Author: DyrneKeeper
Characters: Hermione, Harry, Ron
Rating: Teen
Summary: Mid-DH. On guard in the night, Hermione can't keep herself from thinking.
Disclaimer: Not mine.
-&-
During the day, during the planning, during the fleeing, there is no room and no time for thought, and it's easier that way, easier not to dwell on things. But on guard in the night, sleepless in the darkness, the thoughts come to her, unbidden and unwelcome.
It was very likely that he would be killed. It was even more likely that she and Ron would be killed, something that she was slowly but steadily coming to terms with. They simply didn't have the power he had. It was an idea that couldn't be realized all at once, she thought; it had to slowly sink into your consciousness; something you had to cry yourself to sleep with for many nights; something you had to carry around in you head for days, weeks, months, until at some point you knew it to be true, you really and truly appreciated the terrible majesty of such a future, and you couldn't imagine a time when your brain had not bullied your heart into submission like this.
She didn't believe in anything anymore.

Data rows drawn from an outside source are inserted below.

Lemma find_ext {A : Type} (p q : A -> bool) (l : list A) :
  (forall a, p a = q a) -> List.find p l = List.find q l.
Proof.
  intros Hpq. induction l as [|a l IH]; simpl; [reflexivity|].
  rewrite Hpq, IH. reflexivity.
Qed.

Lemma filter_rev' {A : Type} (p : A -> bool) (l : list A) :
  List.filter p (rev l) = rev (List.filter p l).
Proof.
  induction l as [|a l IH]; simpl; [reflexivity|].
  rewrite List.filter_app, IH. simpl.
  destruct (p a); simpl; [reflexivity | apply app_nil_r].
Qed.

(** The day index of a range report, looked up on a day of the period. *)
Lemma day_index_lookup (db : Db) (start end_ : date) (k : string) (d : date) :
  start <= d <= end_ ->
  default ∅
    (payroll.by_emp_by_date
       (List.filter (payroll.in_period start end_) (attendance db)) !! k) !! d
  = day_record db k d.
Proof.
  intros Hd. unfold payroll.by_emp_by_date, index_by2, day_record.
  rewrite index_by2_fold, lookup_empty. simpl. rewrite lookup_empty.
  rewrite <- filter_rev'.
  rewrite find_filter.
  - rewrite (find_ext _
               (fun r => String.eqb (Py.strip (AttendanceRecord.employee_id r)) k
                         && (AttendanceRecord.date r =? d))).
    + destruct (List.find _ _); reflexivity.
    + intros a. rewrite eqb_bool_decide, Z_eqb_bool_decide. reflexivity.
  - intros a Ha. apply andb_prop in Ha as [_ Ha].
    apply bool_decide_eq_true_1 in Ha. unfold payroll.in_period.
    rewrite Ha. apply andb_true_intro. split; apply Z.leb_le; lia.
Qed.

Lemma fold_left_ext_in {A B : Type} (f g : A -> B -> A) (l : list B) :
  (forall a b, In b l -> f a b = g a b) ->
  forall a, fold_left f l a = fold_left g l a.
Proof.
  induction l as [|b l IH]; intros H a; simpl; [reflexivity|].
  rewrite H by (left; reflexivity). apply IH.
  intros a' b' Hb. apply H. right. exact Hb.
Qed.
Lemma usage_tracks_parse (rawData : rawUsage) :
  usage_tracks (rows_of rawData) (parseUsageData rawData).
Proof.
  unfold parseUsageData.
  apply (usage_tracks_fold (rows_of rawData) [] ∅).
  intros m. now rewrite lookup_empty.
Qed.

End ParseUsage.

Lemma extractModelFromMeterName_canonical (meterName m : string) :
  extractModelFromMeterName meterName = Some m -> In m canonical_names.
Proof.
  unfold extractModelFromMeterName, canonical_names.
  repeat match goal with
         | |- context [if ?c then _ else _] => destruct c
         end; intros [= <-]; simpl; tauto.
Qed.

(** X1.  [parseUsageData] ignores every row whose meter name is not
    identified or whose service name is not "Cognitive Services": the
    result is the one for the remaining rows alone, and it is empty when the
    response has no rows at all. *)
Theorem parseUsageData_ignores_other_rows (rawData : rawUsage) :
  parseUsageData rawData
  = parseUsageData
      (mkRawUsage (Some (List.filter row_counts (rows_of rawData)))) /\
  (rows rawData = None -> parseUsageData rawData = ∅).
Proof.
  split; [|unfold parseUsageData, rows_of; now intros ->].
  unfold parseUsageData. cbn [rows_of rows].
  generalize (∅ : gmap string Usage.t) as usage.
  induction (rows_of rawData) as [|row l IH]; intros usage; [reflexivity|].
  simpl. destruct (row_counts row) eqn:E; simpl.
  - apply IH.
  - rewrite usage_step_skips by exact E. apply IH.
Qed.

(** X2.  The result of [parseUsageData] has an entry for a model exactly
    when some row counts for it, and its keys are among the five canonical
    model names. *)
Theorem parseUsageData_keys (rawData : rawUsage) (m : string) :
  (is_Some (parseUsageData rawData !! m) <->
   exists row, In row (rows_of rawData) /\ row_counts_for m row = true) /\
  (is_Some (parseUsageData rawData !! m) -> In m canonical_names).
Proof.
  pose proof (usage_tracks_parse rawData m) as H.
  assert (Hiff : is_Some (parseUsageData rawData !! m) <->
                 exists row, In row (rows_of rawData) /\
                             row_counts_for m row = true).
  { destruct (parseUsageData rawData !! m) as [u|].
    - destruct H as (Hne & _). split; [intros _|eauto].
      destruct (List.filter (row_counts_for m) (rows_of rawData))
        as [|row l] eqn:E; [congruence|].
      exists row. apply filter_In. rewrite E. now left.
    - split; [intros [? [=]]|]. intros (row & Hin & Hc).
      assert (In row (List.filter (row_counts_for m) (rows_of rawData)))
        by (apply filter_In; auto).
      rewrite H in *. contradiction. }
  split; [exact Hiff|].
  intros Hs. apply Hiff in Hs as (row & _ & Hc).
  unfold row_counts_for in Hc.
  destruct (extractModelFromMeterName (UsageRow.meterName row)) as [n|] eqn:E;
    [|discriminate].
  apply andb_true_iff in Hc as [Hn _]. apply String.eqb_eq in Hn as <-.
  eapply extractModelFromMeterName_canonical; eauto.
Qed.



(** ** [parsePricingData]: where the fields come from *)

Section PricingValues.
Variable h : Host.t.

Lemma item_is_extract (item : Item.t) (key : string) (ty : direction)
      (k : string) (d : direction) :
  extractModelFromMeter (Item.meterName item) (Item.productName item)
  = Some (ModelInfo.mk key ty) ->
  item_is k d item
  = String.eqb key k && match ty, d with
                        | input, input | output, output => true
                        | _, _ => false
                        end.
Proof. unfold item_is. now intros ->. Qed.

Lemma item_is_none (item : Item.t) (k : string) (d : direction) :
  extractModelFromMeter (Item.meterName item) (Item.productName item) = None ->
  item_is k d item = false.
Proof. unfold item_is. now intros ->. Qed.

Lemma filter_item_is_nil (items : list Item.t) (k : string) (d : direction) :
  List.filter (item_of_model k) items = [] ->
  List.filter (item_is k d) items = [].
Proof.
  induction items as [|it items IH]; simpl; [reflexivity|].
  unfold item_of_model at 1.
  destruct d; destruct (item_is k input it), (item_is k output it); simpl;
    try discriminate; auto.
Qed.

Lemma head_app_nonempty {A : Type} (l l' : list A) (x : A) :
  head l = Some x -> head (l ++ l') = Some x.
Proof. destruct l; [discriminate | auto]. Qed.

Lemma last_price_snoc (items : list Item.t) (item : Item.t) (k : string)
      (d : direction) :
  last_price (items ++ [item]) k d
  = if item_is k d item then Some (Item.retailPrice item)
    else last_price items k d.
Proof.
  unfold last_price. rewrite List.filter_app. simpl.
  destruct (item_is k d item); [|now rewrite app_nil_r].
  now rewrite last_snoc.
Qed.

Lemma first_item_snoc (items : list Item.t) (item : Item.t) (k : string) :
  first_item (items ++ [item]) k
  = match first_item items k with
    | Some first => Some first
    | None => if item_of_model k item then Some item else None
    end.
Proof.
  unfold first_item. rewrite List.filter_app. simpl.
  destruct (List.filter (item_of_model k) items) as [|x l]; simpl;
    [now destruct (item_of_model k item)|reflexivity].
Qed.

Lemma record_from_other (items : list Item.t) (item : Item.t) (k : string)
      (v : PricingModel.t) :
  item_of_model k item = false ->
  record_from h items k v -> record_from h (items ++ [item]) k v.
Proof.
  intros Hk (Hn & Hi & Ho & Hs & Hl & first & Hf & Hr & Hc).
  apply orb_false_iff in Hk as [Hki Hko].
  unfold record_from. rewrite !last_price_snoc, Hki, Hko, first_item_snoc, Hf.
  repeat split; auto. exists first. auto.
Qed.

Lemma priced_values_step (items : list Item.t) (m : pricingMap) (item : Item.t) :
  priced_values h items m ->
  priced_values h (items ++ [item]) (pricing_step h m item).
Proof.
  intros Hinv k. specialize (Hinv k) as Hk. unfold pricing_step.
  destruct (extractModelFromMeter (Item.meterName item) (Item.productName item))
    as [[key ty]|] eqn:He.
  2:{ assert (Hno : item_of_model k item = false)
        by (unfold item_of_model; now rewrite !item_is_none).
      destruct (map_get k m) as [v|].
      - now apply record_from_other.
      - rewrite List.filter_app. simpl. now rewrite Hno, Hk. }
  cbn [ModelInfo.model ModelInfo.type].
  set (m1 := if map_has key m then m
             else (m ++ [(key, fresh_model h key item)])%list).
  set (f := match ty with
            | input => PricingModel.set_inputPrice (Item.retailPrice item)
            | output => PricingModel.set_outputPrice (Item.retailPrice item)
            end).
  assert (Hres : match ty with
                 | input =>
                     map_update key
                       (PricingModel.set_inputPrice (Item.retailPrice item)) m1
                 | output =>
                     map_update key
                       (PricingModel.set_outputPrice (Item.retailPrice item)) m1
                 end = map_update key f m1) by now destruct ty.
  rewrite Hres. clear Hres. rewrite map_get_update.
  destruct (String.eqb_spec key k) as [->|Hne].
  - assert (Hmodel : item_of_model k item = true).
    { unfold item_of_model. rewrite !(item_is_extract _ _ _ _ _ He).
      rewrite String.eqb_refl. now destruct ty. }
    assert (Hg1 : map_get k m1
                  = Some (default (fresh_model h k item) (map_get k m))).
    { subst m1. destruct (map_has k m) eqn:Hhas.
      - destruct (map_get k m) eqn:Hg; [reflexivity|].
        apply map_has_get in Hg. congruence.
      - apply map_has_get in Hhas. rewrite map_get_snoc, Hhas.
        now rewrite String.eqb_refl. }
    rewrite Hg1. simpl.
    assert (Hbase : record_from h items k (default (fresh_model h k item)
                                                   (map_get k m))
                    \/ (map_get k m = None /\
                        List.filter (item_of_model k) items = [])).
    { destruct (map_get k m); [now left | now right]. }
    unfold record_from.
    rewrite !last_price_snoc, first_item_snoc,
      !(item_is_extract _ _ _ _ _ He), String.eqb_refl, Hmodel.
    destruct Hbase as [(Hn & Hi & Ho & Hs & Hl & first & Hf & Hr & Hc)
                      |[Hnone Hnil]].
    + rewrite Hf. subst f.
      destruct ty; simpl; repeat split; auto; exists first; auto.
    + rewrite Hnone. simpl.
      unfold first_item, last_price.
      rewrite Hnil, !(filter_item_is_nil _ _ _ Hnil). subst f.
      destruct ty; simpl; repeat split; auto; exists item; auto.
  - assert (Hno : item_of_model k item = false).
    { unfold item_of_model. rewrite !(item_is_extract _ _ _ _ _ He).
      destruct (String.eqb_spec key k); [congruence | reflexivity]. }
    assert (Hg1 : map_get k m1 = map_get k m).
    { subst m1. destruct (map_has key m); [reflexivity|].
      rewrite map_get_snoc. destruct (map_get k m); [reflexivity|].
      destruct (String.eqb_spec key k); congruence. }
    rewrite Hg1. destruct (map_get k m) as [v|].
    + now apply record_from_other.
    + rewrite List.filter_app. simpl. now rewrite Hno, Hk.
Qed.

Lemma priced_values_fold (items seen : list Item.t) (m : pricingMap) :
  priced_values h seen m ->
  priced_values h (seen ++ items)%list (fold_left (pricing_step h) items m).
Proof.
  revert seen m; induction items as [|item items IH]; intros seen m Hinv.
  - now rewrite app_nil_r.
  - simpl. replace (seen ++ item :: items)%list
      with ((seen ++ [item]) ++ items)%list by now rewrite <- app_assoc.
    apply IH. now apply priced_values_step.
Qed.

There was nothing left to believe in. No innocence, no faith, no hope, only determination, terrible life-draining courage and sacrifice—all for a chance. A single chance.
When had the war become real? Sirius. He had needed to lose someone like that, to make it real to him. Cedric's death had carried with it terror, and trauma, but with the death of Sirius was grief, and horror, and anguish. One was the matter of terrible dreams, the other of heartbreak and a living nightmare from which he would never really wake. It was not that real to Ron or to herself, and it was cruel that way, and unfair. But it was necessary. And for that it was different now than in the wars of Muggle history. Now, one single champion, flawed and damaged in a dozen ways, heartbroken and terrified. No declaration of hostilities to make it neat, no generals, no clear line of battle. No chance of peaceful capitulation; this was all or nothing.
And they were soldiers in that war now. Even less than soldiers. "Soldier" inferred part of a greater whole, part of an organization. There was no organization here. They were all pawns, simply pawns, tossed about and manipulated and sacrificed on some board they couldn't see, playing by rules that were never clear and directed by some nameless power they didn't know. It was more than fate.
Sacrifice. Such a word, wrought with the sense of everything from pagan rituals to heroic selflessness. She'd read enough, she understood. Or she'd thought she did. Sacrifice."The forfeiture of something highly valued for the sake of one considered to have a greater value." Such a choice!
Ron had sacrificed himself, six years ago. He had been twelve, and he had chosen to give himself up to give him a chance. He had been twelve. Now at eighteen she knew how extraordinary that was...Twelve was so young. A child. At twelve both of them had been willing to die. How many more sacrifices would be demanded of them before this was over?
She would follow him anywhere. She would do anything to help him, to protect him. She was even willing to...
But she was eighteen. An eighteen year old shouldn't have to die for anyone. She didn't want to die. More than that, she wanted to live.
There is a difference there, between not wanting to die and wanting to live. The lesser of two evils and the greater of two goods that stop being trite phrases and instead claim your body and your heart and your soul.
But at eighteen, what kind of life does one have? Not much, really. It has been so short. So little has really happened. So little has been established. If one dies at eighteen, who grieves? Parents. A handful of friends. Maybe a sibling. What is lost? A student. A future. No. If one dies at forty-eight, who grieves then? Parents still, perhaps. But then there is the husband. The wife. The children. The dear, wide circle of friends a lifetime has earned.
There was less pain when one died young.
Oh, it was clinical. It was a terribly clinical way of looking at the world. But even if it was terrible it made sense. Sense could be accepted; and this was something that very much needed to be accepted. Yes, she could die, and it would be better if she died young. But he could not die. If he was gone, it was all over.
Sometimes Ron had held her when she cried, and she didn't even have the strength to feel ashamed or to want to be strong. She didn't feel safe in his arms; she wasn't safe. Nothing was safe. But she felt...protected. But then Ron had left, leaving her and leaving him, and now there was nothing to protect her at all anymore, nothing except her brains and her books. And the thoughts that came at night were different.
At first all she felt was anger about their lot. About his lot. About the cruelty and the unfairness and the unnecessity of it all. Why? Why him? Why them? Why...this? This darkness and this war that took everything? Took love and loyalty and the friendship that was never supposed to end in betrayal? But as time stretched on, into weeks and months, she didn't ask those questions anymore. There was...no use. Some questions simply had no answer. The anger didn't hurt anything but her own heart. The numbness wasn't callousness; it was self-preservation. Dull sadness, denial, resignation, were better than anger, she told herself. She needed a level head; she needed to be able to sleep at night, and to fight, and plan, and flee, during the day. She needed to be able to look him in the eye without flinching at the hurt and the emptiness there and without him seeing the same in her own eyes.
After her watches she may have wept herself to sleep, but at least she slept.